▸ Task directions: Return exactly the lines below, starting with the one that has "payload_offset : Z;" and going on through the one that has "p1 ← packet.[payload_offset + 1];".

(Data supplied Opens)

(* ===== verification/Rtp.v ===== *)
(** * RTP headers, video metadata and FEC coordinates

    [RtpHeader::parse], [RtpHeader::payload], [NvVideoPacket::parse] and
    [FecPacketLayout::from_packet] of [nvst.rs], with every index and slice of
    the source written as an operation that can panic. *)

From S2P Require Import Prelude Types.

Definition RTP_FIXED_HEADER_LEN : Z := 12.
Definition NV_VIDEO_PACKET_LEN : Z := 16.
Definition GS_VIDEO_EXTENSION_PROFILE : Z := 0x4753.
Definition STREAM_PACKET_INDEX_MASK : Z := 0x00ffffff.
Definition FLAG_CONTAINS_PIC_DATA : Z := 0x01.
Definition FLAG_EOF : Z := 0x02.
Definition FLAG_SOF : Z := 0x04.

Module RtpHeader.

Record t := {
  payload_type : Z;
  sequence_number : Z;
  timestamp : Z;
  ssrc : Z;
  payload_offset : Z;
  has_padding : bool;
  gs_video_header : option (list u8)
}.

(** The body of [if first & 0x10 != 0]: the new payload offset and the GS
    metadata block. *)
Definition parse_extension (packet : list u8) (payload_offset : Z)
    : outcome RtpParseError (Z * option (list u8)) :=
  guard_err (zlen packet <? payload_offset + 4) InvalidExtensionLength;;
  p0 ← packet.[payload_offset];
  p1 ← packet.[payload_offset + 1];
  let profile := from_be_bytes [p0; p1] in
  w0 ← packet.[payload_offset + 2];
  w1 ← packet.[payload_offset + 3];
  let words := from_be_bytes [w0; w1] in
  extension_len ← ok_or (checked_mul64 words 4 ≫= fun length => checked_add64 length 4)
    InvalidExtensionLength;
  extension_end ← ok_or (checked_add64 payload_offset extension_len)
    InvalidExtensionLength;
  guard_err (zlen packet <? extension_end) InvalidExtensionLength;;
  gs ← (if profile =? GS_VIDEO_EXTENSION_PROFILE then
          guard_err (negb (words * 4 =? NV_VIDEO_PACKET_LEN)) InvalidExtensionLength;;
          body ← slice packet (payload_offset + 4) extension_end;
          block ← slice body 0 NV_VIDEO_PACKET_LEN;
          mret (Some block)
        else mret None);
  mret (extension_end, gs).

Definition parse (packet : list u8) : outcome RtpParseError t :=
  guard_err (zlen packet <? RTP_FIXED_HEADER_LEN) TooShort;;
  first ← packet.[0];
  guard_err (negb (Z.shiftr (b2z first) 6 =? 2)) InvalidVersion;;
  let csrc_count := Z.land (b2z first) 0x0f in
  offset ← ok_or (checked_add64 RTP_FIXED_HEADER_LEN (saturating_mul64 csrc_count 4))
    InvalidCsrcLength;
  guard_err (zlen packet <? offset) InvalidCsrcLength;;
  ext ← (if negb (Z.land (b2z first) 0x10 =? 0) then parse_extension packet offset
         else mret (offset, None));
  b1 ← packet.[1];
  b2 ← packet.[2]; b3 ← packet.[3];
  b4 ← packet.[4]; b5 ← packet.[5]; b6 ← packet.[6]; b7 ← packet.[7];
  b8 ← packet.[8]; b9 ← packet.[9]; b10 ← packet.[10]; b11 ← packet.[11];
  mret {|
    payload_type := Z.land (b2z b1) 0x7f;
    sequence_number := from_be_bytes [b2; b3];
    timestamp := from_be_bytes [b4; b5; b6; b7];
    ssrc := from_be_bytes [b8; b9; b10; b11];
    payload_offset := ext.1;
    has_padding := negb (Z.land (b2z first) 0x20 =? 0);
    gs_video_header := ext.2
  |}.

Definition payload (self : t) (packet : list u8) : outcome RtpParseError (list u8) :=
  guard_err (zlen packet <? payload_offset self) TooShort;;
  let end_ := zlen packet in
  end_ ← (if has_padding self then
            lastb ← ok_or (last packet) InvalidPadding;
            let padding := b2z lastb in
            guard_err ((padding =? 0) || (saturating_sub end_ (payload_offset self) <? padding))
              InvalidPadding;;
            mret (end_ - padding)
          else mret end_);
  slice packet (payload_offset self) end_.

End RtpHeader.

Inductive RtpPacketOrigin := Authenticated | RecoveredData.
#[export] Instance RtpPacketOrigin_eq_dec : EqDecision RtpPacketOrigin.
Proof. solve_decision. Defined.

Record RtpPacket := {
  pk_index : Z;
  pk_header : RtpHeader.t;
  pk_plaintext : list u8;
  pk_origin : RtpPacketOrigin
}.

Module NvVideoPacket.

Record t := {
  stream_packet_index : Z;
  frame_index : Z;
  flags : Z;
  fec_current_block : Z;
  fec_last_block : Z;
  is_fec : bool
}.

(** [u32::from_le_bytes(extension[a..a + 4])] *)
Definition le_word (extension : list u8) (a : Z) : outcome RtpParseError Z :=
  w ← slice extension a (a + 4); mret (from_le_bytes w).

Definition parse (header : RtpHeader.t) (payload : list u8)
    : outcome RtpParseError (t * list u8) :=
  extension ← ok_or (RtpHeader.gs_video_header header) MissingNvVideoHeader;
  packet_word ← le_word extension 0;
  flags_word ← le_word extension 8;
  fec_word ← le_word extension 12;
  multi ← extension.[11];
  let multi_fec_blocks := b2z multi in
  let fec_percentage := Z.land (Z.shiftr fec_word 4) 0xff in
  let fec_index := Z.land (Z.shiftr fec_word 12) 0x3ff in
  let fec_source_packets := Z.land (Z.shiftr fec_word 22) 0x3ff in
  frame ← le_word extension 4;
  mret ({|
    stream_packet_index := Z.land (Z.shiftr packet_word 8) STREAM_PACKET_INDEX_MASK;
    frame_index := frame;
    flags := Z.land flags_word 0x0f;
    fec_current_block := Z.land (Z.shiftr multi_fec_blocks 4) 0x03;
    fec_last_block := Z.land (Z.shiftr multi_fec_blocks 6) 0x03;
    is_fec := negb (fec_percentage =? 0) && (fec_source_packets <=? fec_index)
  |}, payload).

Definition is_start_of_frame (self : t) : bool :=
  negb (Z.land (flags self) FLAG_SOF =? 0) && (fec_current_block self =? 0).

Definition is_end_of_frame (self : t) : bool :=
  negb (Z.land (flags self) FLAG_EOF =? 0)
    && (fec_current_block self =? fec_last_block self).

End NvVideoPacket.

Module FecPacketLayout.

Record t := {
  frame_index : Z;
  block_index : Z;
  last_block_index : Z;
  shard_index : Z;
  data_shards : Z;
  parity_shards : Z
}.

#[export] Instance t_eq_dec : EqDecision t.
Proof. solve_decision. Defined.

(** The slices are taken of a 16-byte array, so [try_into().ok()?] and the
    conversions to [usize] succeed; [None] stands for all the [?]s. *)
Definition from_packet (packet : RtpPacket) : option t :=
  extension ← RtpHeader.gs_video_header (pk_header packet);
  frame ← from_le_bytes <$> zget_range extension 4 8;
  fec_word ← from_le_bytes <$> zget_range extension 12 16;
  let repair_percent := Z.land (Z.shiftr fec_word 4) 0xff in
  let shard_index := Z.land (Z.shiftr fec_word 12) 0x3ff in
  let data_shards := Z.land (Z.shiftr fec_word 22) 0x3ff in
  if (data_shards =? 0) || (repair_percent =? 0) then None else
  let parity_shards := div_ceil (saturating_mul64 data_shards repair_percent) 100 in
  total_shards ← checked_add64 data_shards parity_shards;
  if (parity_shards =? 0) || (total_shards <=? shard_index) || (1023 <? total_shards)
  then None else
  multi ← zget extension 11;
  Some {|
    frame_index := frame;
    block_index := Z.land (Z.shiftr (b2z multi) 4) 0x03;
    last_block_index := Z.land (Z.shiftr (b2z multi) 6) 0x03;
    shard_index := shard_index;
    data_shards := data_shards;
    parity_shards := parity_shards
  |}.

(Data supplied Closes)

▸ Your solution:
  payload_offset : Z;
  has_padding : bool;
  gs_video_header : option (list u8)
}.

(** The body of [if first & 0x10 != 0]: the new payload offset and the GS
    metadata block. *)
Definition parse_extension (packet : list u8) (payload_offset : Z)
    : outcome RtpParseError (Z * option (list u8)) :=
  guard_err (zlen packet <? payload_offset + 4) InvalidExtensionLength;;
  p0 ← packet.[payload_offset];
  p1 ← packet.[payload_offset + 1];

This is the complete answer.